2011 Latest Caselaw 1571 Del

Citation : 2011 Latest Caselaw 1571 Del
Judgement Date : 18 March, 2011

Delhi High Court
Sh. Mansa Ram vs The Management Of M/S Pelican ... on 18 March, 2011
Author: Rajiv Sahai Endlaw
         *IN THE HIGH COURT OF DELHI AT NEW DELHI

                                       Date of decision: 18th March, 2011

+                               W.P.(C) 15953/2006

%        SH. MANSA RAM                                      .... Petitioner
                      Through:             Mr. H.K. Chaturvedi, Advocate
                                    Versus
         THE MANAGEMENT OF M/S PELICAN
         CERAMIC INUDUSTRIES           ....Respondents
                     Through: None.
CORAM :-
HON'BLE MR. JUSTICE RAJIV SAHAI ENDLAW
1.       Whether reporters of Local papers may
         be allowed to see the judgment?                              No

2.       To be referred to the reporter or not?                No

3.       Whether the judgment should be reported               No
         in the Digest?

RAJIV SAHAI ENDLAW, J.

1. The petition impugns the award dated 30th November, 2005 of

the Labour Court answering the reference:

"Whether the termination of the services of Shri Mansa Ram is illegal and / or unjustified and if so, to what relief is he entitled and what directions are necessary in this respect?"
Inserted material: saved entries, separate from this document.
(** * DevDigest: the refresh pipeline of [src/app/api/refresh/route.js],
    the Content model of [models/Content.js] and the RSS/API helpers of
    [src/lib/contentAggregator.js], as a shallow embedding.

    Conventions of the embedding:
    - JavaScript strings are [String.string]; only ASCII is modelled, so
      [toLowerCase] and [trim] act on ASCII letters and ASCII white space.
    - An optional string property ([x?.y], a missing JSON key) is
      [option string]; JavaScript truthiness of a string is "present and
      non-empty", written [truthy].
    - Numbers that are integers in the code are [nat] or [Z]; the two
      fractional comparisons of the code ([n / 10] thresholds and
      [maxPosts * 0.6]) are done exactly, in [Q] or by cross-multiplication.
    - The MongoDB collection is a list of stored documents; the unique
      indexes declared by the schema are checked by [save]. *)

From Stdlib Require Import String Ascii List Bool Arith Lia ZArith QArith.
From Stdlib Require Import Qminmax Sorting.Sorted Sorting.Permutation.
Import ListNotations.
Open Scope string_scope.
Open Scope nat_scope.

(* ================================================================== *)
(** ** JavaScript string helpers *)

Module JS.

(** [String.prototype.toLowerCase] on ASCII. *)
Definition lower_char (c : ascii) : ascii :=
  let n := nat_of_ascii c in
  if (65 <=? n) && (n <=? 90) then ascii_of_nat (n + 32) else c.

Fixpoint toLowerCase (s : string) : string :=
  match s with
  | EmptyString => EmptyString
  | String c s' => String (lower_char c) (toLowerCase s')
  end.

(** [s.startsWith(p)] *)
Fixpoint startsWith (s p : string) : bool :=
  match p, s with
  | EmptyString, _ => true
  | String c p', String d s' => Ascii.eqb c d && startsWith s' p'
  | String _ _, EmptyString => false
  end.

(** [s.includes(p)]: [p] occurs at some position of [s]. *)
Fixpoint includes (s p : string) : bool :=
  startsWith s p ||
  match s with
  | EmptyString => false
  | String _ s' => includes s' p
  end.

(** ASCII white space as removed by [String.prototype.trim]. *)
Definition is_space (c : ascii) : bool :=
  let n := nat_of_ascii c in
  (n =? 32) || ((9 <=? n) && (n <=? 13)).

Fixpoint trimStart (s : string) : string :=
  match s with
  | EmptyString => EmptyString
  | String c s' => if is_space c then trimStart s' else s
  end.

Fixpoint rev_str (s : string) (acc : string) : string :=
  match s with
  | EmptyString => acc
  | String c s' => rev_str s' (String c acc)
  end.

Definition trimEnd (s : string) : string :=
  rev_str (trimStart (rev_str s EmptyString)) EmptyString.

Definition trim (s : string) : string := trimEnd (trimStart s).

(** [s.substring(0, n)] *)
Definition substring0 (s : string) (n : nat) : string := substring 0 n s.

(** [s.split(' ')]: pieces between single spaces, empty pieces kept. *)
Fixpoint split_space_aux (s : string) (cur : string) : list string :=
  match s with
  | EmptyString => [rev_str cur EmptyString]
  | String c s' =>
      if Ascii.eqb c " "%char then rev_str cur EmptyString :: split_space_aux s' EmptyString
      else split_space_aux s' (String c cur)
  end.

Definition split_space (s : string) : list string := split_space_aux s EmptyString.

(** JavaScript truthiness of an optional string. *)
Definition truthy (o : option string) : bool :=
  match o with
  | Some s => negb (String.eqb s EmptyString)
  | None => false
  end.

(** [a || b] on optional strings: the first truthy operand, else [b]. *)
Definition or_else (a b : option string) : option string :=
  if truthy a then a else b.

(** [o || d] with a string default [d]. *)
Definition or_default (o : option string) (d : string) : string :=
  match o with
  | Some s => if String.eqb s EmptyString then d else s
  | None => d
  end.

(** [o?.length || 0] *)
Definition opt_length (o : option string) : nat :=
  match o with Some s => String.length s | None => 0 end.

End JS.

Import JS.

(* ================================================================== *)
(** ** The Content model and its collection ([models/Content.js]) *)

Module Store.

(** A JavaScript [Date]: the current time ([new Date()]), a time value in
    milliseconds, or an Invalid Date. *)
Inductive date := Now | At (t : Z) | Invalid.

(** [new Date(ms)] for a number: TimeClip keeps [|ms| <= 8.64e15]. *)
Definition date_of_ms (ms : Z) : date :=
  if (Z.abs ms <=? 8640000000000000)%Z then At ms else Invalid.

(** [new Date(s)] for a string, from the value of [Date.parse(s)] ([None]
    is [NaN]). *)
Definition date_of_parse (t : option Z) : date :=
  match t with Some ms => At ms | None => Invalid end.

(** [Math.ceil(n / 200)] for a length [n]. *)
Definition ceil_div200 (n : nat) : nat := (n + 199) / 200.
Lemma deriveAlgorandAccounts_names env evms ci s accs s' :
  deriveAlgorandAccounts env evms ci s = (Ok accs, s') ->
  Forall2 (fun e a => acc_name a = (env_walletName env ++ " " ++ e)%string) evms accs.
Proof.
  unfold deriveAlgorandAccounts. intros H.
  apply bind_ok_inv in H as ([] & s1 & _ & H).
  destruct (deriveLoop_spec _ _ _ _ _ _ _ H) as (new & -> & Hf & _).
  eapply Forall2_impl; [exact Hf|]. by intros ? ? (_ & ? & _).
Qed.

(** X9: The re-entrancy guard of [RainbowKitWallet.connect]: while a connect is
    in progress, a second call returns [[]] and changes nothing (no request,
    no store update); otherwise the in-progress flag is cleared when the call
    ends, whether it succeeded or threw. *)
Theorem rainbowKitConnect_connecting_flag (env : Env) (evmAddresses : list string)
    (ci : ConnectorInfo) (st : WState) :
  let '(r, st') := rainbowKitConnect env evmAddresses ci st in
  if st_connecting st then r = Ok [] /\ st' = st
  else st_connecting st' = false.
Proof.
  unfold rainbowKitConnect, getConnecting, bind at 1.
  destruct (st_connecting st); [done|].
  unfold bind at 1, setConnecting, tryFinally.
  match goal with |- context [match ?b ?s with _ => _ end] =>
    destruct (b s) as [r s'] end.
  done.
Qed.

(** X10: [RainbowKitWallet.connect] with no connected EVM address: after the
    connector metadata is applied, an empty wallet (no accounts, no active
    account) is added to the store, then reading [activeAccount.address]
    throws a [TypeError]; the in-progress flag is cleared. *)
Theorem rainbowKitConnect_no_addresses (env : Env) (ci : ConnectorInfo) (st : WState) :
  sdkAvailable env st ->
  st_connecting st = false ->
  let '(r, st') := rainbowKitConnect env [] ci st in
  r = Throw typeErrorAddress /\
  st_trace st' = st_trace st ++ connectorMetadataEvents ci ++
                   [EvAddWallet (mkWalletState [] None)] /\
  st_connecting st' = false.
Proof.
  intros Hs Hc.
  set (s1 := mkWState (st_evmAddressMap st) (st_sdkReady st) true (st_trace st)).
  assert (Hs1 : sdkAvailable env s1) by exact Hs.
  unfold rainbowKitConnect, getConnecting, bind at 1. rewrite Hc.
  unfold bind at 1, setConnecting, tryFinally. fold s1.
  unfold bind at 1. rewrite (initializeEvmSdk_ready _ _ Hs1).
  unfold bind at 1. rewrite applyConnectorMetadata_spec.
  cbn -[withConnectorName connectorMetadataEvents].
  split; [done|]. split; [|done]. by rewrite <- app_assoc.
Qed.

Lemma rainbowKitConnect_no_addresses_witness :
  (let '(r, st') := rainbowKitConnect Demo.env [] (mkConnectorInfo (Some "Rainbow") None)
                      Demo.stateEmpty in
   r = Throw typeErrorAddress /\
   st_trace st' = st_trace Demo.stateEmpty ++
                    connectorMetadataEvents (mkConnectorInfo (Some "Rainbow") None) ++
                    [EvAddWallet (mkWalletState [] None)] /\
   st_connecting st' = false).
Proof.
  exact (rainbowKitConnect_no_addresses Demo.env (mkConnectorInfo (Some "Rainbow") None)
           Demo.stateEmpty (or_introl eq_refl) eq_refl).
Defined.

(** X11: A successful [RainbowKitWallet.connect]: the connector metadata is
    applied first, so the accounts, the derived Algorand addresses in input
    order, are named after the connector when it has a non-empty name;
    after one [getAddress] request per EVM address, the wallet is added to
    the store with the first account active, and [notifyConnect] (which
    runs the [onConnect] hook when one is set) is called with the first EVM
    address and the first Algorand address; the in-progress flag is
    cleared. *)
Theorem rainbowKitConnect_success (env : Env) (evm0 : string) (evms : list string)
    (alg0 : string) (algs : list string) (ci : ConnectorInfo) (st : WState) :
  sdkAvailable env st ->
  st_connecting st = false ->
  map (env_getAddress env) (evm0 :: evms) = map Ok (alg0 :: algs) ->
  let '(r, st') := rainbowKitConnect env (evm0 :: evms) ci st in
  exists acc0 accs,
    r = Ok (acc0 :: accs) /\ map acc_address (acc0 :: accs) = alg0 :: algs /\
    Forall2 (fun e a => acc_name a = (nameAfterConnect env ci ++ " " ++ e)%string)
      (evm0 :: evms) (acc0 :: accs) /\
    st_trace st' = st_trace st ++ connectorMetadataEvents ci ++ map EvGetAddress (evm0 :: evms) ++
      [EvAddWallet (mkWalletState (acc0 :: accs) (Some acc0)); EvNotifyConnect evm0 alg0] /\
    st_connecting st' = false.
Proof.
  intros Hs Hc Ha.
  destruct (withConnectorName_fields env ci) as (_ & _ & Hg & Hn).
  set (s1 := mkWState (st_evmAddressMap st) (st_sdkReady st) true (st_trace st)).
  assert (Hs1 : sdkAvailable env s1) by exact Hs.
  unfold rainbowKitConnect, getConnecting, bind at 1. rewrite Hc.
  unfold bind at 1, setConnecting, tryFinally. fold s1.
  unfold bind at 1. rewrite (initializeEvmSdk_ready _ _ Hs1).
  unfold bind at 1. rewrite applyConnectorMetadata_spec.
  unfold bind at 1.
  match goal with |- context [deriveAlgorandAccounts _ _ _ ?s] => set (s2 := s) end.
  assert (Ha' : map (env_getAddress (withConnectorName env ci)) (evm0 :: evms) =
                map Ok (alg0 :: algs)) by (rewrite Hg; exact Ha).
  destruct (deriveAlgorandAccounts_ok (withConnectorName env ci) (evm0 :: evms) (alg0 :: algs)
              (Some ci) s2 (or_introl eq_refl) Ha') as (accs & s' & Hd & Hm & _ & Hc' & Ht & _).
  pose proof (deriveAlgorandAccounts_names _ _ _ _ _ _ Hd) as Hnames. rewrite Hn in Hnames.
  rewrite Hd.
  destruct accs as [|acc0 accs]; [discriminate|].
  injection Hm as Ha0 Hm. cbn.
  exists acc0, accs. rewrite Ha0. split; [done|]. split; [by f_equal|].
  split; [exact Hnames|].
  split; [|done]. rewrite Ht. cbn. rewrite <- !app_assoc. done.
Qed.
(** ** The properties at the sample data *)

Lemma login_access_token_lacks_epoch_witness :
  exists r w1,
    AuthService.login makeUserRepository stub_compare stub_digest test_env
      "alice" "correct" t0 world0 = Resolved r w1 /\
    claims (accessToken r) =
      [("userId", JStr "u1"); ("role", JStr "USER"); ("username", JStr "alice");
       ("iat", JNum (clockTimestamp t0)); ("exp", JNum (clockTimestamp t0 + 900))] /\
    get (claims (accessToken r)) "refreshVersion" = JUndefined /\
    get (claims (accessToken r)) "refreshVersion" <> JNum (refreshTokenVersion alice).
Proof.
  apply (login_access_token_lacks_epoch stub_compare stub_digest test_env
           "alice" "correct" t0 world0 "u1" alice); reflexivity.
Defined.

Lemma login_absent_or_deleted_invalid_credentials_witness :
  AuthService.login makeUserRepository stub_compare stub_digest test_env
    "bob" "anything" t0 world0 = Rejected InvalidCredentials world0.
Proof.
  apply (login_absent_or_deleted_invalid_credentials stub_compare stub_digest test_env
           "bob" "anything" t0 world0).
  left. reflexivity.
Defined.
against the petitioner workman.

2. Notice of the petition was issued but could not be served on the

respondent employer and was returned with the endorsement that the

premises to which notice was addressed had been demolished by the

DDA.

3. The petitioner workman thereafter furnished a fresh address of

Mr. Ravi Khullar stated to be a partner of the respondent firm and

notice sent to which address was reported to have been refused by the

wife of the said Sh. Ravi Khullar. This Court vide order dated 11 th

May, 2010 proceeded ex parte against the respondent employer. The

record of the Labour Court has been requisitioned and the counsel for

the petitioner has been heard.

4. The counsel for the petitioner workman has stated that the

petitioner workman was appointed as a helper with the respondent

employer with effect from 16th February, 1990 and was in the year

1993 drawing wages, according to the petitioner workman of `1119/-

per month (and according to the respondent employer of `1078/- per

month). It is not in dispute, that the petitioner workman asked for and

was sanctioned leave from 4th June, 1993 to 15th June, 1993 and was to

report on duty from 16th June, 1993; he did not show / report for duty;

that he however sent a Medical Certificate of a "Vaid" for the period

16th June, 1993 to 1st July, 1993; that he was to therefore join duty on

2nd July, 1993 but did not so join duty; he finally reported for work

only on 19th July, 1993.

5. The case of the respondent employer before the Labour Court

was that upon the petitioner workman not reporting for duty on 16 th

June, 1993, he was vide letter dated 21st June, 1993 informed that he

was unauthorizedly absent from duty and asked to report for duty

immediately and his attention was also invited to the Certified Standing

Orders to the effect that in case he did not report for duty within eight

days of expiry of his leave, he would lose lien on his post. It is the case

of the respondent employer that it was only upon the receipt of the said

letter of the respondent employer that the petitioner workman sent the

Medical Certificate of a "Vaid" for the period 16 th June, 1993 to 1st

July, 1993. The respondent employer further claims that upon the

petitioner workman remaining absent after 2nd July, 1993 also, another

registered letter dated 6th July, 1993 to the same effect as the letter

dated 21st June, 1993 (supra) was sent to him and upon his remaining

absent for eight days from 2nd July, 1993 he was in accordance with the

Certified Standing Orders deemed to have left the services and his

name was struck off from the rolls of the company with effect from

13th July, 1993. The respondent employer further claims that when the

petitioner reported on 19th July, 1993, he did not even claim having

sent any Medical Certificate for the period beyond 1 st July, 1993 but

merely stated that he was not in his village, to which address letter

dated 6th July, 1993 was sent. It is further the case of the respondent

employer that though the name of the petitioner workman was so

struck off from the rolls, but the respondent employer on 19th July,

1993 offered to take him back in employment but which the petitioner

workman refused. The respondent employer also claims to have sent a

letter dated 26th July, 1993 to the same effect to the petitioner

workman, offering to take him back in employment. The respondent

employer also claims that a similar offer was made to the petitioner

workman before the Conciliation Officer also but the petitioner

workman did not accept.

6. The counsel for the petitioner workman before this Court

contended that the award is contrary to the D.K. Yadav Vs. M/s J.M.A.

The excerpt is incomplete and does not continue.